:: Task details ::
Write down, unchanged, the entries from the first line through the line holding "(timing m) ++". Include no other line.

Extracted records
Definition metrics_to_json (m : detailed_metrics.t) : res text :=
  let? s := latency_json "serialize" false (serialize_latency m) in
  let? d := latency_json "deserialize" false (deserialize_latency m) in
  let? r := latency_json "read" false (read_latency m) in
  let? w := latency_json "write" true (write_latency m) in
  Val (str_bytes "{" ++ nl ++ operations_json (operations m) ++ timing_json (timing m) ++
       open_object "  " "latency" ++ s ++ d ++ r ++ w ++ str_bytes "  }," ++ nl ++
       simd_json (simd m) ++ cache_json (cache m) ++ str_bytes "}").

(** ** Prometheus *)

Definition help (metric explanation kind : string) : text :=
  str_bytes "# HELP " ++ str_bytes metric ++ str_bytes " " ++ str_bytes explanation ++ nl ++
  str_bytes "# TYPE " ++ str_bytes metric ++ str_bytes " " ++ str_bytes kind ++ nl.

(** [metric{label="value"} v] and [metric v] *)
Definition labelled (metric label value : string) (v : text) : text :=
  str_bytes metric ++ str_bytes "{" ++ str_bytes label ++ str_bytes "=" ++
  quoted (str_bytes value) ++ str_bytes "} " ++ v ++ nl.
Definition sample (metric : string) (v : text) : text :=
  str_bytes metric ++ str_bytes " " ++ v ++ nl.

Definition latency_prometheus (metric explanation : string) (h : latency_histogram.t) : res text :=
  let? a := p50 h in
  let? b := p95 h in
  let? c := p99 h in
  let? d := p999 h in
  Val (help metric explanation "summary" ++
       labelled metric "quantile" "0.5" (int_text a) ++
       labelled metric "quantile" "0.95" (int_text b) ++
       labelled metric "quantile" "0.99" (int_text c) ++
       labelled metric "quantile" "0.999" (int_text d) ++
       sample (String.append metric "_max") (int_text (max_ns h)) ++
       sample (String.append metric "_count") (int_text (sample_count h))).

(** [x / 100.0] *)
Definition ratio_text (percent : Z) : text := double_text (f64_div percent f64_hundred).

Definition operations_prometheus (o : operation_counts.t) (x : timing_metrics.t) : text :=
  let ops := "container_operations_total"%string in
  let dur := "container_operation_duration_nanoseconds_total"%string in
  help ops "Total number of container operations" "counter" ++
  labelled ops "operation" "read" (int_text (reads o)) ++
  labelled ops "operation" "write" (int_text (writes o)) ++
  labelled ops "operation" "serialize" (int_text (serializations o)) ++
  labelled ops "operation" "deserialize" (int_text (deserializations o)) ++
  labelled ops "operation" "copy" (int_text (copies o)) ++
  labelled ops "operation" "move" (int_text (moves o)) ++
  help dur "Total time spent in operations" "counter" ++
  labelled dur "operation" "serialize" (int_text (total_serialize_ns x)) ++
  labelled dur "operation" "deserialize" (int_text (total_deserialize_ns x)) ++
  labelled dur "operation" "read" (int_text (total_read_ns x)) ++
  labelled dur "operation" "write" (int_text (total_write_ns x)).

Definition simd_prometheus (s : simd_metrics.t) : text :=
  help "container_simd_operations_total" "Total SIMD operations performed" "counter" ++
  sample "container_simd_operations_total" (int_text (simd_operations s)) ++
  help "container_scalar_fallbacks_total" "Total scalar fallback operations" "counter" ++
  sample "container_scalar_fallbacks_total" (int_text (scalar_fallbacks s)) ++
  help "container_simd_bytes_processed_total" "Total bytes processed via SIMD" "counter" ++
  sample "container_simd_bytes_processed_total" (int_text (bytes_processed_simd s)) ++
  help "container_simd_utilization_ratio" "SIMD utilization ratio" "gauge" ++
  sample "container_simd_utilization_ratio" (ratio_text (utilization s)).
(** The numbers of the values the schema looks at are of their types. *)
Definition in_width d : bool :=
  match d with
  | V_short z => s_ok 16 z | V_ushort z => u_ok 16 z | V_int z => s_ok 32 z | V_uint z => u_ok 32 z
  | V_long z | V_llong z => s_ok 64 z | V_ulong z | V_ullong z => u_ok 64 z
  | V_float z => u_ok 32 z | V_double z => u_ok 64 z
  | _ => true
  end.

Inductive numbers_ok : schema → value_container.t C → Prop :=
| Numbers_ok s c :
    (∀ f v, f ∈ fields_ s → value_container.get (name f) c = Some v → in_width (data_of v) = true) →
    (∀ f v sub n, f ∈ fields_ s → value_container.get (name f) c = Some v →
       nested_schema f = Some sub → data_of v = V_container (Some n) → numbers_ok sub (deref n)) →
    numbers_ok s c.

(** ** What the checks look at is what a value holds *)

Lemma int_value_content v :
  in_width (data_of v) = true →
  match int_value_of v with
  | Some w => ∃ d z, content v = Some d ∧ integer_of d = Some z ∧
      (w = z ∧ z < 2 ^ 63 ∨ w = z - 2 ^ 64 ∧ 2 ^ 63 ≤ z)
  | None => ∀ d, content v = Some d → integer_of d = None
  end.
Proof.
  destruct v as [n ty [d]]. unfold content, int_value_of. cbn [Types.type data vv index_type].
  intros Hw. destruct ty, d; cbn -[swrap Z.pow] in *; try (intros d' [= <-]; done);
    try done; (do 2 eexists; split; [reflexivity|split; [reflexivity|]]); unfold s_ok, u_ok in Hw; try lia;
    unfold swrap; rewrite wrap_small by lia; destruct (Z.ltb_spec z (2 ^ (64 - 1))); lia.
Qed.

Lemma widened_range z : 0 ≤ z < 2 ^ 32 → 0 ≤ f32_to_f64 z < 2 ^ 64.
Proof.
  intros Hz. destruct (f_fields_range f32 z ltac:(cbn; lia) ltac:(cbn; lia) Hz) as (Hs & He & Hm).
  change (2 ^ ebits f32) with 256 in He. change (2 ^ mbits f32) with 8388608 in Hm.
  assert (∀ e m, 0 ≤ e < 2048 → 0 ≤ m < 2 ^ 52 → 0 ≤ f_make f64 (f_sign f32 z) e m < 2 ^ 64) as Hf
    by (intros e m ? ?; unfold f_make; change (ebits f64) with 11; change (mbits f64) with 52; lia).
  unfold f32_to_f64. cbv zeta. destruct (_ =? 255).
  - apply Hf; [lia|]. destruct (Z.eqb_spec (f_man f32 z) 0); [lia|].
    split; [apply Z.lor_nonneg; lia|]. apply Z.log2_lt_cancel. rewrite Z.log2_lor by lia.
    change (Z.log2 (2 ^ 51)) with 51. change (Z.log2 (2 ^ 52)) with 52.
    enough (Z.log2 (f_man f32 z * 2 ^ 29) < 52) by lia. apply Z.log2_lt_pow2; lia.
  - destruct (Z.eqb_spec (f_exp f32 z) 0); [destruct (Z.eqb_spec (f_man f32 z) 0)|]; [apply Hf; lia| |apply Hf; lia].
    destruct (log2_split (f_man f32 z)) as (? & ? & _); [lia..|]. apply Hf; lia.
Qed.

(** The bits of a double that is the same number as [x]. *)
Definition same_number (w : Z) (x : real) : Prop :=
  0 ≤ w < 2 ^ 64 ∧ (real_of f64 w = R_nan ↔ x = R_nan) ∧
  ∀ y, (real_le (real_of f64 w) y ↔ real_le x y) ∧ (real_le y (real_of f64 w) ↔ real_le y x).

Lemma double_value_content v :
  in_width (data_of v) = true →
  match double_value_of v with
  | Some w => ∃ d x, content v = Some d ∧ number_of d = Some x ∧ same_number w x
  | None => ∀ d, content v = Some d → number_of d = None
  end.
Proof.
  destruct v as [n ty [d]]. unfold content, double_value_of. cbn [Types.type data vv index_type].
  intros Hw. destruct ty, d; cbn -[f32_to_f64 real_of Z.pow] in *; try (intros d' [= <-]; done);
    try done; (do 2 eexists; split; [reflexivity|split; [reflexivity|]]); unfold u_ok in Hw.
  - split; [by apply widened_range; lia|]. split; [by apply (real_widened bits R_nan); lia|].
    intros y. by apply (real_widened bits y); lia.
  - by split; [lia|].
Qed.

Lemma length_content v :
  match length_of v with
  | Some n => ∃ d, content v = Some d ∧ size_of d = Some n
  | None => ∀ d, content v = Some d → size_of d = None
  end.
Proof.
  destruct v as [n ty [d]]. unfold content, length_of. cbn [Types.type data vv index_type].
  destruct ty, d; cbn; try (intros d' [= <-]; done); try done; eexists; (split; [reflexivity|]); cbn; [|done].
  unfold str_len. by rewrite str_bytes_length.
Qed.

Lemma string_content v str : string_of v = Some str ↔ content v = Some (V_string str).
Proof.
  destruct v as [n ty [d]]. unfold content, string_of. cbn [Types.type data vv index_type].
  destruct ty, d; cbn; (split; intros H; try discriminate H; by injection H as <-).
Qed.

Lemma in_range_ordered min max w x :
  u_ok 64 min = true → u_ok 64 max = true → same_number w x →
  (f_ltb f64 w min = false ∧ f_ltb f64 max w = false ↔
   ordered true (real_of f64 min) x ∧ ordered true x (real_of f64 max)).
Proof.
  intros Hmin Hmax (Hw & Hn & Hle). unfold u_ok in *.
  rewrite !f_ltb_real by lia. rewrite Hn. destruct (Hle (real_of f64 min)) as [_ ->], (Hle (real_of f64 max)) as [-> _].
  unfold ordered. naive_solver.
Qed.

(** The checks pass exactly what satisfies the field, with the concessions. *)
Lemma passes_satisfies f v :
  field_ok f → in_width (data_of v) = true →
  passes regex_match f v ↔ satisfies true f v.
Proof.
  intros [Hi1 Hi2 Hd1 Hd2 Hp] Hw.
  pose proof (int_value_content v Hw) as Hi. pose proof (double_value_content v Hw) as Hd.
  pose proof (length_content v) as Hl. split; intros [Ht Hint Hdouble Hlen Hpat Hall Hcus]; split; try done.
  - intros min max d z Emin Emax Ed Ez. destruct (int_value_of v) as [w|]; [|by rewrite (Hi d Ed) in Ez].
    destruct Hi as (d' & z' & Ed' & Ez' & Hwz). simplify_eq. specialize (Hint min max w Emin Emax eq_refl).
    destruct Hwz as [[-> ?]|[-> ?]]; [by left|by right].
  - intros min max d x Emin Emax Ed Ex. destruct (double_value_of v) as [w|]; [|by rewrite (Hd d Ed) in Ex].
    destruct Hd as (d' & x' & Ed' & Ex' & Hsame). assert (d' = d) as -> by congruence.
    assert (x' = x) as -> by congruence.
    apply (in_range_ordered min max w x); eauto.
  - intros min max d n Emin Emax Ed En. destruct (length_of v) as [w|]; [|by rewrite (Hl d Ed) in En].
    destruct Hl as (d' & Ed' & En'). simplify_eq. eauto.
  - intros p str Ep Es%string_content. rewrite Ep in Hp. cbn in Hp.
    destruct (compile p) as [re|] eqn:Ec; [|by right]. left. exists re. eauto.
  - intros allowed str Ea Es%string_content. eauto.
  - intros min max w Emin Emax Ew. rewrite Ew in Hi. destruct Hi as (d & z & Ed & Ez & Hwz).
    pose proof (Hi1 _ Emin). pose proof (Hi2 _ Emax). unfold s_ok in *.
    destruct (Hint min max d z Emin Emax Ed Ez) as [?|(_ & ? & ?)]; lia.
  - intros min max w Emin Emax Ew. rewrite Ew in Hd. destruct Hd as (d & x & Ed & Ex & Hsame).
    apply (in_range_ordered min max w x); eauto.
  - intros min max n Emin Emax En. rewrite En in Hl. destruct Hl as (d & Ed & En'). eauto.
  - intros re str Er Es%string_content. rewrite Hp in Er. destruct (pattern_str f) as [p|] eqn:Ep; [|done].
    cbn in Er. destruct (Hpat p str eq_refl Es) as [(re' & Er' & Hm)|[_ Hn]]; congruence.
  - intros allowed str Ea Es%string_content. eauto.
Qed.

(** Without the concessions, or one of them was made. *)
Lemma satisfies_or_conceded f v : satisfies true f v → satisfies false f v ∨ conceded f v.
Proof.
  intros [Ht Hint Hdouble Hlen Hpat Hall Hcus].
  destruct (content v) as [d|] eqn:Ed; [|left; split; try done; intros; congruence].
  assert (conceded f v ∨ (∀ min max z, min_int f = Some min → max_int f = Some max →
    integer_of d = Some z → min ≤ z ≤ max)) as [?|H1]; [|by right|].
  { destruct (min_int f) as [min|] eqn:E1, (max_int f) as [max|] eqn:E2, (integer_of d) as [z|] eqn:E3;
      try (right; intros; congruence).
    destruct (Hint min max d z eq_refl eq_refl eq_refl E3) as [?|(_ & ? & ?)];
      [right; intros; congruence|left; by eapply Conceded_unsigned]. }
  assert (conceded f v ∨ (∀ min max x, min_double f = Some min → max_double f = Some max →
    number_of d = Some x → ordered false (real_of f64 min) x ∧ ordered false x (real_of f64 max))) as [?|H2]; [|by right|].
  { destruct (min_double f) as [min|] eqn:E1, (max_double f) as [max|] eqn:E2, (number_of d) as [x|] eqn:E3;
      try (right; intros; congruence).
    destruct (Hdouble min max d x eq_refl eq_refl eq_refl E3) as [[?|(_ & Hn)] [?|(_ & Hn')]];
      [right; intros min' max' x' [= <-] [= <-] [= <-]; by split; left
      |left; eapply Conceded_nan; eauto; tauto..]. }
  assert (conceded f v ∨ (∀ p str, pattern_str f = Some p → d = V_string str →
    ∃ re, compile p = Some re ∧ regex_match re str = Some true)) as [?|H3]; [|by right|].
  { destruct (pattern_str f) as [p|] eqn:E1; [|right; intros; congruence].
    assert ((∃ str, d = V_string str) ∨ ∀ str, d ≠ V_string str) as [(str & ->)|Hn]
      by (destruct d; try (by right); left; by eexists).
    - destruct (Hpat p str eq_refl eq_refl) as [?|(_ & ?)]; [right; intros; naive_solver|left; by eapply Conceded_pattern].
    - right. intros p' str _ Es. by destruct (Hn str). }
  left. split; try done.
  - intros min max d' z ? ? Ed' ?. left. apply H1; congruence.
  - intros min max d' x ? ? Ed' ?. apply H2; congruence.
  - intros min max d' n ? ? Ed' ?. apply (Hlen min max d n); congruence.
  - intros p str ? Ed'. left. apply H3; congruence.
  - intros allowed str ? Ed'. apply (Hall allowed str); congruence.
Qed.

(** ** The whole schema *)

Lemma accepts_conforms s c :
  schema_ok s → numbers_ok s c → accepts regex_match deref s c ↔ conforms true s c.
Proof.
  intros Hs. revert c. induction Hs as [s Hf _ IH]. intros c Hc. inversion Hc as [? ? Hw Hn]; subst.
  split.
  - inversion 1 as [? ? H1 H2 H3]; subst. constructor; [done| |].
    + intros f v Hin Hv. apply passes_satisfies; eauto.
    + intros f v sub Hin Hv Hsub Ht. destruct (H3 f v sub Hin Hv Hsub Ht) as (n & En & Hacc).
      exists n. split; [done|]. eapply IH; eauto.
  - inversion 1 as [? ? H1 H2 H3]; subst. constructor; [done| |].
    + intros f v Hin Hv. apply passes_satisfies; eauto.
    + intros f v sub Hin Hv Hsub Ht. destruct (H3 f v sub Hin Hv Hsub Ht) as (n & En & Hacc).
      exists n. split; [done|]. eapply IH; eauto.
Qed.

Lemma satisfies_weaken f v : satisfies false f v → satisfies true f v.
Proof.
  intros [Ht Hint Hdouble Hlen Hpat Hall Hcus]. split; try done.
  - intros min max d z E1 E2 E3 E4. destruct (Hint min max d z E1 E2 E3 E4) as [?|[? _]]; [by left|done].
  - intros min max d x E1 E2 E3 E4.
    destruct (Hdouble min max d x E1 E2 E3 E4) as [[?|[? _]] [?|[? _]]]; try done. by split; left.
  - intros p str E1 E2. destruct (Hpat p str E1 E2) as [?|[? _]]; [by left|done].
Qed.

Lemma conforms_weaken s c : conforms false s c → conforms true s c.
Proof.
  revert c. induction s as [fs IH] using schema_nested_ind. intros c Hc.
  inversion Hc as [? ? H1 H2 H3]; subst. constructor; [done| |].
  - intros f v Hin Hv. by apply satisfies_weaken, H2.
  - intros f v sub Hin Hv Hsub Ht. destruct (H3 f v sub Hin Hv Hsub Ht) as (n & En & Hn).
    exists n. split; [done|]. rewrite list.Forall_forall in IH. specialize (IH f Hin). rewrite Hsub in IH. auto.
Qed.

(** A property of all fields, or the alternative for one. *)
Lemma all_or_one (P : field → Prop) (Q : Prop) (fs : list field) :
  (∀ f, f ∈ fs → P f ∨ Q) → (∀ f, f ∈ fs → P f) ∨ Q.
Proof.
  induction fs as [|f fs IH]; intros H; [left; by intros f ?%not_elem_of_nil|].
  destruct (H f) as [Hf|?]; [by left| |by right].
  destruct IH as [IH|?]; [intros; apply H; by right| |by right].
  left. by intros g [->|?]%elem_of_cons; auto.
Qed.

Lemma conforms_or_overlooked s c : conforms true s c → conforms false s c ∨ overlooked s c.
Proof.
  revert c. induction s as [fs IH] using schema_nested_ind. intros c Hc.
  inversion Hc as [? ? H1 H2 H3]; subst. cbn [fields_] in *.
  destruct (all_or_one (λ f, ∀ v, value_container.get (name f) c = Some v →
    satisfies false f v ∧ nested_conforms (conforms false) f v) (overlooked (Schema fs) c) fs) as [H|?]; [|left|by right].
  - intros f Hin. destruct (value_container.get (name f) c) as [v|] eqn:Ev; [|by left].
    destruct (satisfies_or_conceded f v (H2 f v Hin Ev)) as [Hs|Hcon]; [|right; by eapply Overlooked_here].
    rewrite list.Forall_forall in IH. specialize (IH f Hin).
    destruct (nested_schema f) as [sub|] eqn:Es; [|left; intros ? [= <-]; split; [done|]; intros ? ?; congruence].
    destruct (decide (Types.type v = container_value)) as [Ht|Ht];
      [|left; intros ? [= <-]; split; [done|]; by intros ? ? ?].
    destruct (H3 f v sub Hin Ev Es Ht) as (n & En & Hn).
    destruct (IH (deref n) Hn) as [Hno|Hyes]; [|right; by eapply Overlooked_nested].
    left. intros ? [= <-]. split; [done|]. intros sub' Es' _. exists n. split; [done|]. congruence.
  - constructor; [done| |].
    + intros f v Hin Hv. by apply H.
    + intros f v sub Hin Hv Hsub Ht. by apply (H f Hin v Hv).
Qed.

:: Result for this task ::
Definition metrics_to_json (m : detailed_metrics.t) : res text :=
  let? s := latency_json "serialize" false (serialize_latency m) in
  let? d := latency_json "deserialize" false (deserialize_latency m) in
  let? r := latency_json "read" false (read_latency m) in
  let? w := latency_json "write" true (write_latency m) in
  Val (str_bytes "{" ++ nl ++ operations_json (operations m) ++ timing_json (timing m) ++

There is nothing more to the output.